(** The pending input is the empty form of the current question's type:
    the empty array for a multi-choice question, the empty string for the
    others. *)
Definition EmptySelection (s : State) : Prop :=
  match App.currentQuestion s with
  | Some q =>
      if eqb (type q) s_multi then userAnswer s = Labels []
      else userAnswer s = Text []
  | None => userAnswer s = Text []
  end.

(** The empty form [resetAnswer] chooses for the question at [index]. *)
Definition emptyFormAt (qs : list Question) (index : Z) : UserAnswer :=
  match App.at_ qs index with
  | Some q => if eqb (type q) s_multi then Labels [] else Text []
  | None => Text []
  end.

(** A store with the objects of [l] at the references 0, 1, ... and
    [d] at the others. *)
Definition storeOf {A : Type} (d : A) (l : list A) : Ref -> A :=
  fun r => nth r l d.

Definition noQuestion : Question :=
  mkQuestion [] [] [] [] [] (mkStatistics 0 0 0).

(** A state with the objects [bank] in the bank; the snapshot holds the
    objects of the bank at the positions [snapshot]; [answers] is the
    current answer array and the history is empty. *)
Definition session (page : Page) (bank : list Question)
    (snapshot : list nat) (index : Z) (u : UserAnswer)
    (answers : list AnswerRecord) (feedback : option Feedback)
    (nCorrect nIncorrect threshold : N) : State :=
  mkState page (storeOf noQuestion bank) (seq O (List.length bank))
    snapshot index u (storeOf [] [answers]) O feedback nCorrect nIncorrect
    [] threshold.

(** The state after the import of [bank], at the given threshold. *)
Definition imported (bank : list Question) (threshold : N) : State :=
  session home bank [] 0 (Text []) [] None 0 0 threshold.

(** A one-question session showing the feedback of an earlier answer. *)
Definition sampleQuestion : Question :=
  mkQuestion (str "1") s_single (str "Q") [(str "A", str "x")] (str "A")
             zeroStatistics.

Definition sampleSession : State :=
  session exam [sampleQuestion] [O] 0 (Text (str "A"))
    [mkAnswerRecord (str "1") (str "Q") (str "B") (str "A") false]
    (Some (mkFeedback 1 (str "B") (str "A") false)) 0 1 3.

(** A session of two positions at its first one, nothing selected, with
    the feedback of an earlier answer still shown. *)
Definition staleFeedbackSession : State :=
  session exam [sampleQuestion] [O; O] 0 (Text [])
    [mkAnswerRecord (str "1") (str "Q") (str "B") (str "A") false]
    (Some (mkFeedback 1 (str "B") (str "A") false)) 0 1 3.

Definition sampleEnv : Env := mkEnv true 1700000000000 (str "t0") (str "t1").

Definition sampleToString : spec_float -> jsstring := fun _ => str "NaN".

(** The sample session after its hand-in, with the user back on the
    exam page: the record of the history holds the answer array of the
    session. *)
Definition handedInSession : State :=
  AppMore.backToExam (App.finishExam sampleToString sampleEnv sampleSession).

(** The answer records of one question, in the order they were given. *)
Definition answersFor (qid : jsstring) (l : list AnswerRecord)
    : list AnswerRecord :=
  filter (fun a => eqb (questionId a) qid) l.

Definition correctCount (l : list AnswerRecord) : N :=
  N.of_nat (List.length (filter isCorrect l)).

Definition incorrectCount (l : list AnswerRecord) : N :=
  N.of_nat (List.length (filter (fun a => negb (isCorrect a)) l)).

(** The statistics after the attempts [l], one after the other. *)
Definition replay (l : list AnswerRecord) (st : Statistics) : Statistics :=
  fold_left (fun st a => App.recordAttempt (isCorrect a) st) l st.

(** The streak after the attempts [l]: one more for each correct answer,
    zero after an incorrect one. *)
Definition streak (c : N) (l : list AnswerRecord) : N :=
  fold_left (fun c a => if isCorrect a then c + 1 else 0) l c.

════════════════

- [Problem to work on] Line count for the string "positions": say how many lines in the listing contain it, and add nothing.

- [Written reply] 2